Photos from BDN photojournalist Troy Bennett and others provided by family offer glimpses into Wentworth’s life and end-of-life decision. From the unpleasant surgery scars to the radiant smiles of Wentworth and her grandson together, these images capture the pain and joy that surrounded this years-long process.
Wentworth’s careful planning is a consistent theme throughout.
“A plan was detailed in a small green notebook she kept next to a lamp in her South Portland home. It was easy to reach in case the appendix cancer that stole Wentworth’s strength, appetite and many of her organs for over a decade made a final play for her life,” Andrews explained at the beginning of the story. “The book had her do-not-resuscitate directive, plus phone numbers for the funeral home and burial grounds that would take care of her. It was meticulous, like its owner.”

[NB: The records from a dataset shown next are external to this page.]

#[export] Instance CacheKey_countable : Countable CacheKey.
Proof.
  refine (inj_countable' (λ k, (namespace_id k, group_id k, content_hash k, page_offset k))
            (λ t, mkKey t.1.1.1 t.1.1.2 t.1.2 t.2) _). by intros [].
Defined.

#[export] Instance CacheBlockLocation_countable : Countable CacheBlockLocation.
Proof.
  refine (inj_countable' (λ l, (lcm_block_id l, slot_index l)) (λ t, mkLocation t.1 t.2) _). by intros [].
Defined.

(** ** Entries *)

Record CacheEntry := mkEntry {
  key : CacheKey;
  block_ref : CacheBlockRef;
  last_access_epoch : Z;
  logical_block_index : Z;
  boundary_kind : CacheBoundaryKind;
  was_acquired : bool;
}.

Record CachedBlockMetadata := mkMetadata {
  meta_epoch : Z;
  meta_index : Z;
  meta_kind : CacheBoundaryKind;
  meta_acquired : bool;
}.

(** Access epoch, parent and slot. *)
Abbreviation EvictionOrder := (Z * Z * Z)%type.

Record CacheEntries := mkEntries {
  entries : list (nat * CacheEntry);
  next_node : nat;
  by_key : gmap CacheKey nat;
  by_location : gmap CacheBlockLocation nat;
  by_eviction_order : list (EvictionOrder * nat);
}.

Definition no_entries : CacheEntries := mkEntries [] 0 ∅ ∅ [].

Record PrefixCacheIndex := mkIndex { group_id_ : nat; cache_entries_by_pool_ : gmap nat CacheEntries }.

Definition PrefixCacheIndex_new (g : nat) : PrefixCacheIndex := mkIndex g ∅.

Definition metadataOf (e : CacheEntry) : CachedBlockMetadata :=
  mkMetadata (last_access_epoch e) (logical_block_index e) (boundary_kind e) (was_acquired e).

Definition set_epoch (epoch : Z) (e : CacheEntry) : CacheEntry :=
  mkEntry (key e) (block_ref e) epoch (logical_block_index e) (boundary_kind e) (was_acquired e).
Definition set_kind (kind : CacheBoundaryKind) (e : CacheEntry) : CacheEntry :=
  mkEntry (key e) (block_ref e) (last_access_epoch e) (logical_block_index e) kind (was_acquired e).
Definition set_acquired (e : CacheEntry) : CacheEntry :=
  mkEntry (key e) (block_ref e) (last_access_epoch e) (logical_block_index e) (boundary_kind e) true.

(** [*it] *)
Definition entry_at (n : nat) (E : CacheEntries) : result CacheEntry :=
  match list_find (λ node, node.1 = n) (entries E) with
  | Some (_, node) => Ok node.2
  | None => Raise (Undefined "dangling list iterator")
  end.

Definition set_entry (n : nat) (e : CacheEntry) (E : CacheEntries) : CacheEntries :=
  mkEntries ((λ node, if decide (node.1 = n) then (n, e) else node) <$> entries E) (next_node E)
    (by_key E) (by_location E) (by_eviction_order E).

Definition set_order (order : list (EvictionOrder * nat)) (E : CacheEntries) : CacheEntries :=
  mkEntries (entries E) (next_node E) (by_key E) (by_location E) order.

Definition evictionOrder (e : CacheEntry) (h : heap) : result EvictionOrder :=
  location ← Location (block_ref e) h;
  Ok (last_access_epoch e, lcm_block_id location, slot_index location).

Definition validateKey (k : CacheKey) (self : PrefixCacheIndex) : result () :=
  _assert (group_id k =? group_id_ self)%nat "cache key group does not match index";;
  _assert (negb (bool_decide (content_hash k = ""%string))) "cache key content hash must not be empty".

(** [findEntry]: [None] is [entries.end()]. *)
Definition findEntry_key (k : CacheKey) (E : CacheEntries) (self : PrefixCacheIndex) : result (option nat) :=
  validateKey k self;;
  Ok (by_key E !! k).

Definition findEntry_location (l : CacheBlockLocation) (E : CacheEntries) : option nat := by_location E !! l.

Definition touchEntry (n : nat) (epoch : Z) (E : CacheEntries) (h : heap) : result CacheEntries :=
  e ← entry_at n E;
  if last_access_epoch e =? epoch then Ok E
  else
    before ← evictionOrder e h;
    let e' := set_epoch epoch e in
    after ← evictionOrder e' h;
    Ok (set_order (map_emplace after n (map_erase before (by_eviction_order E))) (set_entry n e' E)).

(** The entry leaves the three maps and the list; its reference goes with it. *)
Definition unlinkEntry (n : nat) (e : CacheEntry) (E : CacheEntries) (h : heap) : result CacheEntries :=
  order ← evictionOrder e h;
  location ← Location (block_ref e) h;
  Ok (mkEntries (filter (λ node, node.1 ≠ n) (entries E)) (next_node E) (delete (key e) (by_key E))
        (delete location (by_location E)) (map_erase order (by_eviction_order E))).

(** ** State of a method *)

Definition state : Type := heap * PrefixCacheIndex.

Definition on_heap {A} (m : M heap A) : M state A := within fst (λ h s, (h, s.2)) m.
Definition ask {A} (f : heap → PrefixCacheIndex → result A) : M state A := const (λ s : state, f s.1 s.2).
Definition store_entries (i : nat) (E : CacheEntries) : M state () :=
  modify (λ s, (s.1, mkIndex (group_id_ s.2) (<[i := E]> (cache_entries_by_pool_ s.2)))).

Definition findCacheEntries (i : nat) (self : PrefixCacheIndex) : option CacheEntries :=
  cache_entries_by_pool_ self !! i.

(** [cacheEntries]: [try_emplace] of an empty index. *)
Definition cacheEntries (i : nat) : M state CacheEntries :=
  E ← ask (λ _ self, Ok (default no_entries (findCacheEntries i self)));
  store_entries i E ;;
  mret E.

(** [boundary_kind] only rises. *)
Definition raise_kind (n : nat) (kind : CacheBoundaryKind) (E : CacheEntries) : result CacheEntries :=
  e ← entry_at n E;
  Ok (if kind_less (boundary_kind e) kind then set_entry n (set_kind kind e) E else E).

(** ** Publishing *)

(** Register a block that is new under its key. *)
Definition insertEntry (i : nat) (r : CacheBlockRef) (k : CacheKey) (epoch logical : Z) (kind : CacheBoundaryKind)
    (location : CacheBlockLocation) (E : CacheEntries) : M state () :=
  copy ← on_heap (copy_ref r);
  let e := mkEntry k copy epoch logical kind false in
  let n := next_node E in
  order ← ask (λ h _, evictionOrder e h);
  store_entries i
    (mkEntries (entries E ++ [(n, e)]) (S n) (<[k := n]> (by_key E)) (<[location := n]> (by_location E))
       (map_emplace order n (by_eviction_order E))).

(** An entry is published again. *)
Definition refreshEntry (i n : nat) (epoch : Z) (kind : CacheBoundaryKind) (E : CacheEntries) : M state CacheEntries :=
  E ← ask (λ h _, E ← raise_kind n kind E; touchEntry n epoch E h);
  store_entries i E ;;
  mret E.

(** [Register] once the entries of the pool are at hand. *)
Definition registerIn (i : nat) (r : CacheBlockRef) (k : CacheKey) (epoch logical : Z) (kind : CacheBoundaryKind)
    (record : bool) (location : CacheBlockLocation) (E : CacheEntries) :
    M state (CacheBlockRef * list (CacheKey * CacheBlockRef)) :=
  match findEntry_location location E with
  | Some n =>
      e ← ask (λ _ _, entry_at n E);
      ask (λ _ _, _assert (bool_decide (key e = k)) "one cache block location cannot change cache key") ;;
      refreshEntry i n epoch kind E ;;
      mret (r, [])
  | None =>
      canonical ← ask (λ _ self, findEntry_key k E self);
      match canonical with
      | Some n =>
          E ← refreshEntry i n epoch kind E;
          e ← ask (λ _ _, entry_at n E);
          r ← on_heap (assign_copy r (block_ref e));
          mret (r, [])
      | None =>
          insertEntry i r k epoch logical kind location E ;;
          if record then copy ← on_heap (copy_ref r); mret (r, [(k, copy)]) else mret (r, [])
      end
  end.

(** [newly_cached] is a vector when [record]; the result is the caller's reference and
    what was appended to the vector. *)
Definition Register (i : nat) (r : CacheBlockRef) (k : CacheKey) (epoch logical : Z) (kind : CacheBoundaryKind)
    (record : bool) : M state (CacheBlockRef * list (CacheKey * CacheBlockRef)) :=
  mine ← ask (λ h _, IsOwnedBy r i h);
  ask (λ _ _, _assert mine "cache block must belong to the target pool") ;;
  location ← ask (λ h _, Location r h);
  bound ← ask (λ h _, p ← pool_at i h; BoundGroup (lcm_block_id location) p);
  ask (λ _ self, _assert (bool_decide (bound = Some (group_id_ self)))
                   "cache block must belong to the prefix index group") ;;
  ask (λ _ self, validateKey k self) ;;
  E ← cacheEntries i;
  registerIn i r k epoch logical kind record location E.

(** The caller's blocks and vector, which keep what was done when a call throws. *)
Definition publication : Type := list CacheBlockRef * list (CacheKey * CacheBlockRef).

Fixpoint publish_from (i : nat) (j : nat) (keys : list CacheKey) (epoch first_logical : Z) (kind : CacheBoundaryKind)
    (record : bool) : M (state * publication) () :=
  match keys with
  | [] => mret ()
  | k :: keys =>
      r ← const (λ s : state * publication, lookup_or (Undefined "span index out of range") (s.2.1 !! j));
      (match r with
       | None => mret ()
       | Some _ =>
           answer ← within fst (λ s p, (s, p.2)) (Register i r k epoch (first_logical + Z.of_nat j) kind record);
           modify (λ s : state * publication, (s.1, (<[j := answer.1]> s.2.1, s.2.2 ++ answer.2)))
       end) ;;
      publish_from i (S j) keys epoch first_logical kind record
  end.

Definition RegisterFullBlocks (i : nat) (keys : list CacheKey) (epoch first_logical_block : Z)
    (kind : CacheBoundaryKind) (record : bool) : M (state * publication) () :=
  const (λ _ : state * publication, _assert (0 <=? first_logical_block) "first_logical_block must be >= 0") ;;
  const (λ s : state * publication, _assert (length s.2.1 =? length keys)%nat "one key per published block") ;;
  publish_from i 0 keys epoch first_logical_block kind record.

(** ** Lookups *)

Definition Contains_key (i : nat) (k : CacheKey) (self : PrefixCacheIndex) : result bool :=
  match findCacheEntries i self with
  | None => Ok false
  | Some E => n ← findEntry_key k E self; Ok (bool_decide (is_Some n))
  end.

It is unrealistic to think we could all be as meticulous, or as brave, as Wentworth. But we can emulate her preparedness by confronting the unfortunate fact that we too will die at some point, and it is important to have a plan. Unpleasant truths are still truths and we do ourselves no favors pretending otherwise.
It is never too soon to plan and make decisions about wills, do-not-resuscitate orders, organ donation, burial wishes and other end-of-life planning considerations. Hopefully they won’t be needed for a long time, and many of us will not be confronted with the advanced knowledge of death as Wentworth was, but the planning can still make a big difference — particularly for the loved ones left behind.
This chronicle of Wentworth’s own difficult decision also shows that Maine lawmakers and Gov. Janet Mills made the right decision in 2019 when they enacted Maine’s death with dignity law, which nearly 100 people have now used to access a life-ending combination of prescription drugs. According to a document from the Maine Department of Health and Human Services, this option is available to people “who are suffering from an incurable and irreversible disease that would, within reasonable medical judgment, result in death within six months.” The patient must be competent and able to both understand and communicate their decision.
Our lives are precious, and best defined by what we can do for others. But our lives are also our own, and as Karen Wentworth’s story shows, it is right that Maine people are now empowered to make a decision about how to end them when facing a terminal diagnosis. In life and in death, may we all have her grace, courage and kindness.